The results of the second phase of a survey of possible graves at the former St. Joseph’s Mission near Williams Lake were released last month and revealed an additional 66 “reflections,” adding to the previously discovered 93 potential graves.
The Tseshaht First Nation announcement will be made around 1pm PST.
The investigations are critical, says the survivor
Randy Fred, who survived nine years from the age of five at Alberni Indian Residential School, says it is crucial that investigations are conducted in unmarked graves.
“The process that is leading to where we are today really needs to continue because people want a closure,” he told CBC News on Monday.
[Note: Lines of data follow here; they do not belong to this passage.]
Lemma OpenWith_short_log (path : string) (ta ha : Appendable) (opts : Options) :
  optInvalid opts = None -> appClosed ta = false -> appClosed ha = false ->
  (length (appData ta) < CommitEntrySize)%nat ->
  exists t,
    OpenWith path (Some ta) (Some ha) opts = (Ok t, Some (mkApp [] false)) /\
    rootID t = PageNone /\ lastSnapshotID t = PageNone /\
    rootTs t = 0 /\ lastSnapshotTs t = 0 /\ mutated t = false /\ mtx t = false /\
    treeApp t = ta /\ historyApp t = mkApp [] false /\ wb t = optWB opts.
Proof.
  intros Hvalid Hta Hha Hshort. unfold OpenWith. rewrite Hvalid.
  unfold recoverRootPage. cbn [bind gets].
  unfold findLastValidPage, app_Size. cbn [treeApp]. rewrite Hta. cbn [rbind].
  assert (Hneg : Z.of_nat (length (appData ta)) - Z.of_nat CommitEntrySize < 0) by lia.
  cbn [findLastValidPage_from].
  destruct (Z.ltb_spec (Z.of_nat (length (appData ta)) - Z.of_nat CommitEntrySize) 0); [|lia].
  unfold historyApp_SetOffset, app_SetOffset, bind, failWith. cbn [historyApp]. rewrite Hha.
  cbn [Z.ltb Z.compare orb].
  destruct (Z.ltb_spec (Z.of_nat (length (appData ha))) 0); [lia|].
  cbn. eexists. split; [reflexivity|]. repeat split.
Qed.

(** X5: [OpenWith] on open logs, the tree log being too short to hold
    a commit entry (an empty log among them), returns an empty tree:
    root and last snapshot are [PageNone], the root timestamp is 0, the
    tree log is left as it is, and the history log is cut to length 0
    whatever it held. *)
Theorem OpenWith_without_commit_entry (path : string) (ta ha : Appendable) (opts : Options) :
  optInvalid opts = None -> appClosed ta = false -> appClosed ha = false ->
  (length (appData ta) < CommitEntrySize)%nat ->
  exists t,
    OpenWith path (Some ta) (Some ha) opts = (Ok t, Some (mkApp [] false)) /\
    rootID t = PageNone /\ lastSnapshotID t = PageNone /\
    rootTs t = 0 /\ lastSnapshotTs t = 0 /\ mutated t = false /\ mtx t = false /\
    treeApp t = ta /\ historyApp t = mkApp [] false /\ wb t = optWB opts.
Proof. exact (OpenWith_short_log path ta ha opts). Qed.

End CommitProperties.

(** *** Which directory entries are snapshots *)

Lemma Split_nonempty (sep : ascii) (s : string) : Split sep s <> [].
Proof.
  destruct s as [|c rest]; cbn; [discriminate|].
  destruct (Ascii.eqb c sep); [discriminate|]. destruct (Split sep rest); discriminate.
Qed.

Lemma Split_one (sep : ascii) (s p : string) : Split sep s = [p] -> s = p.
Proof.
  revert p. induction s as [|c rest IH]; intros p; cbn.
  - intros [= <-]. reflexivity.
  - destruct (Ascii.eqb c sep).
    + intros [= _ Hrest]. destruct (Split_nonempty sep rest Hrest).
    + destruct (Split sep rest) as [|h tl] eqn:Hrest; [destruct (Split_nonempty _ _ Hrest)|].
      intros [= <- ->]. f_equal. apply IH. reflexivity.
Qed.

Lemma Split_two (sep : ascii) (s p0 p1 : string) :
  Split sep s = [p0; p1] -> s = (p0 ++ String sep p1)%string.
Proof.
  revert p0. induction s as [|c rest IH]; intros p0; cbn; [discriminate|].
  destruct (Ascii.eqb_spec c sep) as [->|Hne].
  - intros [= <- Hrest]. apply Split_one in Hrest. subst rest. reflexivity.
  - destruct (Split sep rest) as [|h tl] eqn:Hrest; [discriminate|].
    intros [= <- ->]. rewrite (IH h eq_refl). reflexivity.
Qed.

Lemma parseDigits_Split (s : string) (acc v : Z) :
  parseDigits s acc = Some v -> Split "_"%char s = [s].
Proof.
  revert acc. induction s as [|c rest IH]; intros acc; cbn [parseDigits Split]; [reflexivity|].
  destruct (Ascii.is_nat c) as [d|] eqn:Hd; [|discriminate].
  destruct (Ascii.eqb_spec c "_"%char) as [->|_]; [discriminate Hd|].
  intros Hrest. rewrite (IH _ Hrest). reflexivity.
Qed.

Lemma ParseUint_Split (s : string) (v : Z) :
  ParseUint s = Some v -> Split "_"%char s = [s].
Proof.
  unfold ParseUint. destruct (String.eqb s ""); [discriminate|].
  destruct (parseDigits s 0) as [w|] eqn:Hw; [|discriminate].
  intros _. eapply parseDigits_Split. exact Hw.
Qed.

(** X6: the recovery loop takes a directory entry for a snapshot
    exactly when it is a directory whose name is [tree_] followed by a
    decimal number that fits 64 bits; the timestamp passed to the
    recovery callback is that number.  A file, the directory [tree]
    itself, and names with a second underscore or a non-digit after the
    underscore are skipped. *)
Theorem snapshotTs_iff (e : DirEntry) (ts : Z) :
  snapshotTs e = Some ts <->
  IsDir e = true /\ exists digits, Name e = ("tree_" ++ digits)%string /\
                                   ParseUint digits = Some ts.
Proof.
  unfold snapshotTs. split.
  - destruct (IsDir e); [|discriminate]. cbn [negb orb].
    destruct (String.prefix TreeLogFileName (Name e)); [|discriminate]. cbn [negb].
    destruct (Split "_"%char (Name e)) as [|p0 [|p1 [|]]] eqn:Hsplit; try discriminate.
    destruct (ParseUint p1) as [v|] eqn:Hparse; [|discriminate].
    destruct (String.eqb_spec p0 TreeLogFileName) as [->|]; [|discriminate].
    intros [= <-]. split; [reflexivity|]. exists p1. split; [|exact Hparse].
    apply Split_two in Hsplit. exact Hsplit.
  - intros (Hdir & digits & Hname & Hparse). rewrite Hdir, Hname. cbn [negb orb].
    change (String.prefix TreeLogFileName ("tree_" ++ digits)) with true. cbn [negb].
    assert (Hsplit : Split "_"%char ("tree_" ++ digits) = ["tree"%string; digits]).
    { cbv [String.append]. cbn [Split Ascii.eqb Bool.eqb].
      rewrite (ParseUint_Split digits ts Hparse). reflexivity. }
    rewrite Hsplit, Hparse. reflexivity.
Qed.

(** *** How many recoveries were attempted *)

Lemma recoverLoop_count (valid : string -> Z -> bool) (entries : list DirEntry)
    (n : Z) (s : option (string * Z)) :
  fst (recoverLoop (recordSnap valid) entries n s)
  = Ok (if existsb (recovers valid) (candidates entries) then 0
        else n + Z.of_nat (length (candidates entries))).
Proof.
  revert n s. induction entries as [|e rest IH]; intros n s.
  - cbn. f_equal. lia.
  - cbn [recoverLoop candidates]. destruct (snapshotTs e) as [ts|]; [|apply IH].
    cbn [existsb length]. unfold recovers at 1. cbn [fst snd].
    unfold bind, attempt, recordSnap at 1.
    destruct (valid (Name e) ts); [reflexivity|]. cbn [orb]. rewrite IH.
    destruct (existsb _ _); [reflexivity|]. f_equal. lia.
Qed.

(** X7: [recoverLatestValidTreeSnapshot] returns 0 attempts as soon as
    one snapshot directory recovers, whatever number failed before it,
    and otherwise the number of snapshot directories in the listing,
    each of which was tried once; entries that are not snapshot
    directories are not counted. *)
Theorem recovery_attempts_count (dirPath : string) (valid : string -> Z -> bool)
    (entries : list DirEntry) (s : option (string * Z)) :
  fst (recoverLatestValidTreeSnapshot dirPath (fun _ => Ok entries) (recordSnap valid) s)
  = Ok (if existsb (recovers valid) (candidates entries) then 0
        else Z.of_nat (length (candidates entries))).
Proof.
  unfold recoverLatestValidTreeSnapshot, bind, lift.
  pose proof (recoverLoop_count valid entries 0 s) as Hcount.
  destruct (recoverLoop (recordSnap valid) entries 0 s) as [r s'] eqn:Hloop.
  cbn [fst] in Hcount. subst r.
  destruct (existsb _ _); reflexivity.
Qed.

(** *** Opening a directory *)

Lemma recoverLoop_no_candidates {S : Type} (f : string -> Z -> ST S unit)
    (entries : list DirEntry) (n : Z) (s : S) :
  candidates entries = [] -> recoverLoop f entries n s = (Ok n, s).
Proof.
  induction entries as [|e rest IH]; [reflexivity|].
  cbn [candidates recoverLoop]. destruct (snapshotTs e); [discriminate|]. exact IH.
Qed.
In 1988, Fred shared his story publicly on Celia Haig-Brown’s resistance and renewalone of the first texts detailing the experiences of boarders.
He was also among the survivors who told their stories to the Supreme Court of Canada in 1995 as part of the Blackwater vs. Plint case, in which Alberni Indian Residential School dormitory director Arthur Henry Plint was convicted and sentenced twice to 11 years in prison decades of sexual abuse he committed on children at school.
Fred, now in his 70s, continues to tell his story to ensure the dorm atrocities are not forgotten.
“We lost so much in this school. We’ve been robbed of our family, we’ve been robbed of our love,” he said.
Support is available to anyone affected by their experiences at boarding schools or by the latest reports.
A national Indian Residential School Crisis Line has been established to support former students and those affected. People can access emotional and crisis referral services by calling the 24-hour national crisis hotline: 1-866-925-4419.
Mental health counseling and crisis support are also available 24 hours a day, seven days a week through the Hope for Wellness hotline at 1-855-242-3310 or via online chat.